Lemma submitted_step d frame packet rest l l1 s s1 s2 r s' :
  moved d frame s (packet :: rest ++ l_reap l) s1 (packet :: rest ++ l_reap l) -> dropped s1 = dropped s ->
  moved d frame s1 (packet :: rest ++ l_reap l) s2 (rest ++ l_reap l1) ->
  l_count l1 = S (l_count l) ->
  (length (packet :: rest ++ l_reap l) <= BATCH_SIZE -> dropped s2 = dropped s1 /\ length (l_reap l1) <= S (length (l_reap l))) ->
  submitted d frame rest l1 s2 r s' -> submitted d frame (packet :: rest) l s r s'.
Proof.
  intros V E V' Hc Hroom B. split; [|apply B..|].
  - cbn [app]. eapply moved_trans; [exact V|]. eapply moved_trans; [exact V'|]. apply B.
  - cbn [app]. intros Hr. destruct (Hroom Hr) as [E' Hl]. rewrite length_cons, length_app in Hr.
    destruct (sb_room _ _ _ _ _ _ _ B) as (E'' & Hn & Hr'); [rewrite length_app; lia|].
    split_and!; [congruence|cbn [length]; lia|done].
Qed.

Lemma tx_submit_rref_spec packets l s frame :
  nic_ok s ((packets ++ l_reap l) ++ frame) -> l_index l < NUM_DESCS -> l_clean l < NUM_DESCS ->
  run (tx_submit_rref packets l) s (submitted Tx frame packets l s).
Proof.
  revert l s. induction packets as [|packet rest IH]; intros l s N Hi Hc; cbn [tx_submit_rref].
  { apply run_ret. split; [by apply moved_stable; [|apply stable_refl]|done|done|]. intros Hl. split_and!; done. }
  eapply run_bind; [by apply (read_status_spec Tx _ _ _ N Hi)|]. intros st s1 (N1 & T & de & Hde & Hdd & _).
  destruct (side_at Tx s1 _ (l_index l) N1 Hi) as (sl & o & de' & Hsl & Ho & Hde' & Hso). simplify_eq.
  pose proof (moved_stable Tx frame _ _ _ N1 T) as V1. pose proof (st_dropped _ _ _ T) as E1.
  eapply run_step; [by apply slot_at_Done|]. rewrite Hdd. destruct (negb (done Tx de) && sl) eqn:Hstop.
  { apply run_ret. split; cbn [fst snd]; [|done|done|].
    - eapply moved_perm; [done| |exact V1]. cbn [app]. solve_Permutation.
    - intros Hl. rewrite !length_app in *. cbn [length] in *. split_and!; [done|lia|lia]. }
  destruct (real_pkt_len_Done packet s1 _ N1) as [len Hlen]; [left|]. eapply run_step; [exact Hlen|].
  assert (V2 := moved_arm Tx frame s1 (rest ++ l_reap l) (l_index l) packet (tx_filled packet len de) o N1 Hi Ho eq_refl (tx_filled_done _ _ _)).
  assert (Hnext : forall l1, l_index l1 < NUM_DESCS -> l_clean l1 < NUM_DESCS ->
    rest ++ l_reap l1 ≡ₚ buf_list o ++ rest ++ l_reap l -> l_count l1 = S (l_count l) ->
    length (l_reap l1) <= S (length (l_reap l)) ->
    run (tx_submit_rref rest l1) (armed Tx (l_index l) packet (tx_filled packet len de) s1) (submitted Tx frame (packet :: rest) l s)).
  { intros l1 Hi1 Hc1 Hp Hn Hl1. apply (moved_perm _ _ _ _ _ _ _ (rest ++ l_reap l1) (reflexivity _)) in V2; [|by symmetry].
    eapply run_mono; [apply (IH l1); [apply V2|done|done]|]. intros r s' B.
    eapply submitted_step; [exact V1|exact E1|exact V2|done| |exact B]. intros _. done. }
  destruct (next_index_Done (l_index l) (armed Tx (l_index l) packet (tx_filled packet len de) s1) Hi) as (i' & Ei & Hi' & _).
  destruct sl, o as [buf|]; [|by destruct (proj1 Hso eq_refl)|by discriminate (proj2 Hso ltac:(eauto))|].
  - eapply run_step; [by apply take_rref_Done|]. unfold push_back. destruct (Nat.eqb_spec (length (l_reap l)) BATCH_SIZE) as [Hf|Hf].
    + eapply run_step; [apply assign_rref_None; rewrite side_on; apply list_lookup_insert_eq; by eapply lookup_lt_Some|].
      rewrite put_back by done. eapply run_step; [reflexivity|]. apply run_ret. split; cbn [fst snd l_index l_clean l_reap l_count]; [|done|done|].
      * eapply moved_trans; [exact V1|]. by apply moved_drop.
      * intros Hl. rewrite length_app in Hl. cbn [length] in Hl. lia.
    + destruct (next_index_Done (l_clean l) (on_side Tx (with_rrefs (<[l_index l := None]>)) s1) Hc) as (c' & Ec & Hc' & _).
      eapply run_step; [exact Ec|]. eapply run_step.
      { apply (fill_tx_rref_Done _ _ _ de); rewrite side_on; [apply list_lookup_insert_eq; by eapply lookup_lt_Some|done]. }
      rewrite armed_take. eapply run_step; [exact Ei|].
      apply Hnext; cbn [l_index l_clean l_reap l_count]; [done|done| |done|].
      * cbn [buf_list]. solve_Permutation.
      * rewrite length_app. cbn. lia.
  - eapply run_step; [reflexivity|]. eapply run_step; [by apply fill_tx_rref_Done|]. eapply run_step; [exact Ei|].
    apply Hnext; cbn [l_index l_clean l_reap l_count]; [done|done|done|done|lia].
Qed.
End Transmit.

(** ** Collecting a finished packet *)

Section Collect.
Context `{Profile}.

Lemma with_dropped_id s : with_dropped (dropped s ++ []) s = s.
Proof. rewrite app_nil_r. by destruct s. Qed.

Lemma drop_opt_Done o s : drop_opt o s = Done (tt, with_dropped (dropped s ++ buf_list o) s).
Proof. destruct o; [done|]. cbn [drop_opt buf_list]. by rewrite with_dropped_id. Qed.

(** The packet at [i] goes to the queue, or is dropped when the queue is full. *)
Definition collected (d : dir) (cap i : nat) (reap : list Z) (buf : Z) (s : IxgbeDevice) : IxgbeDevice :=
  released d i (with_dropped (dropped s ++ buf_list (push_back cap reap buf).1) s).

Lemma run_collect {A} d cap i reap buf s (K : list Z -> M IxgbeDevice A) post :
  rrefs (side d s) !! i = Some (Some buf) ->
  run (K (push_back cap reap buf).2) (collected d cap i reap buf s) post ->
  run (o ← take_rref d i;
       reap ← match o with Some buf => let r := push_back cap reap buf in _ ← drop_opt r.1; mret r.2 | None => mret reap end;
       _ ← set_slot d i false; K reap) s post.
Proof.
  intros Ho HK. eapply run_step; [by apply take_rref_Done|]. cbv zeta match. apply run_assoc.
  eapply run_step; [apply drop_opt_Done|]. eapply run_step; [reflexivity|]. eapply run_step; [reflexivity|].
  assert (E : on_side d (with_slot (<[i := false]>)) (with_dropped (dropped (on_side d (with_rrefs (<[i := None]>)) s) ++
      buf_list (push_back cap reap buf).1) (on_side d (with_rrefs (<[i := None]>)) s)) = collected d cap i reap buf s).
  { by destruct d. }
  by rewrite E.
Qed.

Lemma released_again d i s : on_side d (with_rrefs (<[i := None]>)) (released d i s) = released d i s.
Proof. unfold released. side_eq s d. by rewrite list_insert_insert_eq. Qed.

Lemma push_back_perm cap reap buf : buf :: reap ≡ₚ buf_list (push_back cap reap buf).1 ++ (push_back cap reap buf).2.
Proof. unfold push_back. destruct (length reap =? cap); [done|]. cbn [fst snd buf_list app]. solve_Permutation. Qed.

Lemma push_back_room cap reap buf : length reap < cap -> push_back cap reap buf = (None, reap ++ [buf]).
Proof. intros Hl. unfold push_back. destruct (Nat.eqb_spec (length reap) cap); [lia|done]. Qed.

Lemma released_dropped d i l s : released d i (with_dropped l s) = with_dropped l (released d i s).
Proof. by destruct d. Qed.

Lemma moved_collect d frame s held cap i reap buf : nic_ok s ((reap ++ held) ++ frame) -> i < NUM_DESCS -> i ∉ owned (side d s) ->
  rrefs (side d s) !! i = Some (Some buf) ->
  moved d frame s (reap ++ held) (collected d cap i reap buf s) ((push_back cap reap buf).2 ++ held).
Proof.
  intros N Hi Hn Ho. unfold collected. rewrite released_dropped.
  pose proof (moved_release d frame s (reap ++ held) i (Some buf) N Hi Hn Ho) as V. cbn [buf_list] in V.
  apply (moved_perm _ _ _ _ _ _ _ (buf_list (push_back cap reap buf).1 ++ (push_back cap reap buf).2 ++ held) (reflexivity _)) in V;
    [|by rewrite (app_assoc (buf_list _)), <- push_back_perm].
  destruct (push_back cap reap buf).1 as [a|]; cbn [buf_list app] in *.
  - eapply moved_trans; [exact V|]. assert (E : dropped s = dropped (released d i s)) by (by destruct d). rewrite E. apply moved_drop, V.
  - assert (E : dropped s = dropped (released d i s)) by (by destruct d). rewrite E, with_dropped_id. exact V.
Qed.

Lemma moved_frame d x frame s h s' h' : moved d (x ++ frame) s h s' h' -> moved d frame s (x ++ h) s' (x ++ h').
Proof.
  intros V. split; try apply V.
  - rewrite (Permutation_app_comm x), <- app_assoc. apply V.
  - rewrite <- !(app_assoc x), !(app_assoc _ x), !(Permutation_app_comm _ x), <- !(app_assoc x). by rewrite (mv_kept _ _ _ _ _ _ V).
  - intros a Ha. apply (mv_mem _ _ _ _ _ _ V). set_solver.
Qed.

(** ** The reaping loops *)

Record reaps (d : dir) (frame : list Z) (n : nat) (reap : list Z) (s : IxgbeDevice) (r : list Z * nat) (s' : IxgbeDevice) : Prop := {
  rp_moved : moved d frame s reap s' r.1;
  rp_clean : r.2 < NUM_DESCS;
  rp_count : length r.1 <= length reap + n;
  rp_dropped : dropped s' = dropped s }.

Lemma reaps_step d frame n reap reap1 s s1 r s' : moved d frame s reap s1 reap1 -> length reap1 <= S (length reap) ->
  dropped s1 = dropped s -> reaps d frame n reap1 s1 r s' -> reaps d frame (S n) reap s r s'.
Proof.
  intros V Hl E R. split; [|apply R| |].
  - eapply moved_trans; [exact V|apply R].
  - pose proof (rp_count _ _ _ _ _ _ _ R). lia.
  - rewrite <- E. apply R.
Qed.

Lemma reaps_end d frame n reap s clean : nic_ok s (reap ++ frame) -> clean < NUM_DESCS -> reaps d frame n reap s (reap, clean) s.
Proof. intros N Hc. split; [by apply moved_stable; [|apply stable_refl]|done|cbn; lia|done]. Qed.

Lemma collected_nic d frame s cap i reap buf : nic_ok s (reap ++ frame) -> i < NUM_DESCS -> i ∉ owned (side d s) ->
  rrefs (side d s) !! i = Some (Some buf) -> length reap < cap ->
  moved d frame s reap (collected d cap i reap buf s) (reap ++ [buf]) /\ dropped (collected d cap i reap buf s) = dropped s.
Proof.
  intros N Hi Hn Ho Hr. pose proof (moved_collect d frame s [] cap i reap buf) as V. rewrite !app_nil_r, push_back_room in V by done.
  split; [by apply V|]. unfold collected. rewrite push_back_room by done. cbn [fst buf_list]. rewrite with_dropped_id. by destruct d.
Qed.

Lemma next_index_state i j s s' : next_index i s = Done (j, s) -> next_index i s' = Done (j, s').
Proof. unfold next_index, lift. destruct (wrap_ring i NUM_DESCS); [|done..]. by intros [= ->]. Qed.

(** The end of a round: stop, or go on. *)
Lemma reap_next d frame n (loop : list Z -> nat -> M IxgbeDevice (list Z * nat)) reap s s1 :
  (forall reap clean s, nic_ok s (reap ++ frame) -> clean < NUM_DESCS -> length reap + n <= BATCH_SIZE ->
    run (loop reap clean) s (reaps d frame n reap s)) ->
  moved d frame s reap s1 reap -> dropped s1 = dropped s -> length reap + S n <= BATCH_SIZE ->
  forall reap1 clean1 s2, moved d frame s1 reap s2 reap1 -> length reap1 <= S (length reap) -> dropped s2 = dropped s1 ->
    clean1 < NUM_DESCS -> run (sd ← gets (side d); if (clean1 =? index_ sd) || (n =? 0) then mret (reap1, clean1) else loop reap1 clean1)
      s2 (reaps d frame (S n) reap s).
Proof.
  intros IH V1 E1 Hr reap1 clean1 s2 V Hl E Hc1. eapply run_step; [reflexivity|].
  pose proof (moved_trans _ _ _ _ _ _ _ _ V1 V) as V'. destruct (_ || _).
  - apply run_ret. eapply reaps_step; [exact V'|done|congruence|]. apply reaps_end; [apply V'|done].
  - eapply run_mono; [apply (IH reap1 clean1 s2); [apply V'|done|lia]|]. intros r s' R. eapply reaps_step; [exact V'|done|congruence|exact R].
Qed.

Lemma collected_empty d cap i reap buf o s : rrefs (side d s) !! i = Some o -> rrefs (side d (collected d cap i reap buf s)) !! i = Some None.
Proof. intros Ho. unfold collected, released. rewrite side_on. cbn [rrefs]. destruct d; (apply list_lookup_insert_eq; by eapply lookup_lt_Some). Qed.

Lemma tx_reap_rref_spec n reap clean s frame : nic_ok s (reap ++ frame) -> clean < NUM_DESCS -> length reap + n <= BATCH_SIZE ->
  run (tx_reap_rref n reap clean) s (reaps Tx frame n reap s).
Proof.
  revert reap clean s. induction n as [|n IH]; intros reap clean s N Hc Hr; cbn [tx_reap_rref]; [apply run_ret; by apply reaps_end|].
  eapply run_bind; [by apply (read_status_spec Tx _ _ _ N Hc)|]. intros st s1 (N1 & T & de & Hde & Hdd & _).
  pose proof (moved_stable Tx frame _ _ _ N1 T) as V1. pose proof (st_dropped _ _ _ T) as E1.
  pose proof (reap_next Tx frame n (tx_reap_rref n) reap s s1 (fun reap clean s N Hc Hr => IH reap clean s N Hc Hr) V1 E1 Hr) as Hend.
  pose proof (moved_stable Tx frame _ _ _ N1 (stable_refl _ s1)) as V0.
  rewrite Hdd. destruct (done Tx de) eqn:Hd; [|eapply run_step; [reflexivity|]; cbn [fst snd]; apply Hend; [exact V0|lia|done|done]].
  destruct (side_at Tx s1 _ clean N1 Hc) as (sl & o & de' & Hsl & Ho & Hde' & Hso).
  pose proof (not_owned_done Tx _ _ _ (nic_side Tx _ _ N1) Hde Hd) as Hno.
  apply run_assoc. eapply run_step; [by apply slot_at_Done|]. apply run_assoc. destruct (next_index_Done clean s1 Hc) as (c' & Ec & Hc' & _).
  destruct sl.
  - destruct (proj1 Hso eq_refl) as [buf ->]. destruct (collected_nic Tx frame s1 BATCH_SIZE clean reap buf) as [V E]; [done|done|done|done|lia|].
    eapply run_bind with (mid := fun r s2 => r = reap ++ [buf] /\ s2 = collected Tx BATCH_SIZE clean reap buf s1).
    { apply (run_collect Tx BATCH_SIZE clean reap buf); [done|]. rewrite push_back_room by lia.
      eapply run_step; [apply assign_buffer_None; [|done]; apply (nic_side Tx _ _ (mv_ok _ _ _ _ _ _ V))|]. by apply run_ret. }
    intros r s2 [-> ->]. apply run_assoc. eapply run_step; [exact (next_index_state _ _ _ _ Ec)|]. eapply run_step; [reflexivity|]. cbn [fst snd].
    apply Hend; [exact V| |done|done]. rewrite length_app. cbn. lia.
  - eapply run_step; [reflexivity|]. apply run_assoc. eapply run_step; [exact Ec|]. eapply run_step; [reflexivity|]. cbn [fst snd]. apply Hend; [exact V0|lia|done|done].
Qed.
---*---
Starting at the first line of the records, print each line exactly, stopping after the line that contains "eapply run_bind; [by apply (read_status_spec Tx _ _ _ N Hi)|].".

Lemma submitted_step d frame packet rest l l1 s s1 s2 r s' :
  moved d frame s (packet :: rest ++ l_reap l) s1 (packet :: rest ++ l_reap l) -> dropped s1 = dropped s ->
  moved d frame s1 (packet :: rest ++ l_reap l) s2 (rest ++ l_reap l1) ->
  l_count l1 = S (l_count l) ->
  (length (packet :: rest ++ l_reap l) <= BATCH_SIZE -> dropped s2 = dropped s1 /\ length (l_reap l1) <= S (length (l_reap l))) ->
  submitted d frame rest l1 s2 r s' -> submitted d frame (packet :: rest) l s r s'.
Proof.
  intros V E V' Hc Hroom B. split; [|apply B..|].
  - cbn [app]. eapply moved_trans; [exact V|]. eapply moved_trans; [exact V'|]. apply B.
  - cbn [app]. intros Hr. destruct (Hroom Hr) as [E' Hl]. rewrite length_cons, length_app in Hr.
    destruct (sb_room _ _ _ _ _ _ _ B) as (E'' & Hn & Hr'); [rewrite length_app; lia|].
    split_and!; [congruence|cbn [length]; lia|done].
Qed.

Lemma tx_submit_rref_spec packets l s frame :
  nic_ok s ((packets ++ l_reap l) ++ frame) -> l_index l < NUM_DESCS -> l_clean l < NUM_DESCS ->
  run (tx_submit_rref packets l) s (submitted Tx frame packets l s).
Proof.
  revert l s. induction packets as [|packet rest IH]; intros l s N Hi Hc; cbn [tx_submit_rref].
  { apply run_ret. split; [by apply moved_stable; [|apply stable_refl]|done|done|]. intros Hl. split_and!; done. }
  eapply run_bind; [by apply (read_status_spec Tx _ _ _ N Hi)|]. intros st s1 (N1 & T & de & Hde & Hdd & _).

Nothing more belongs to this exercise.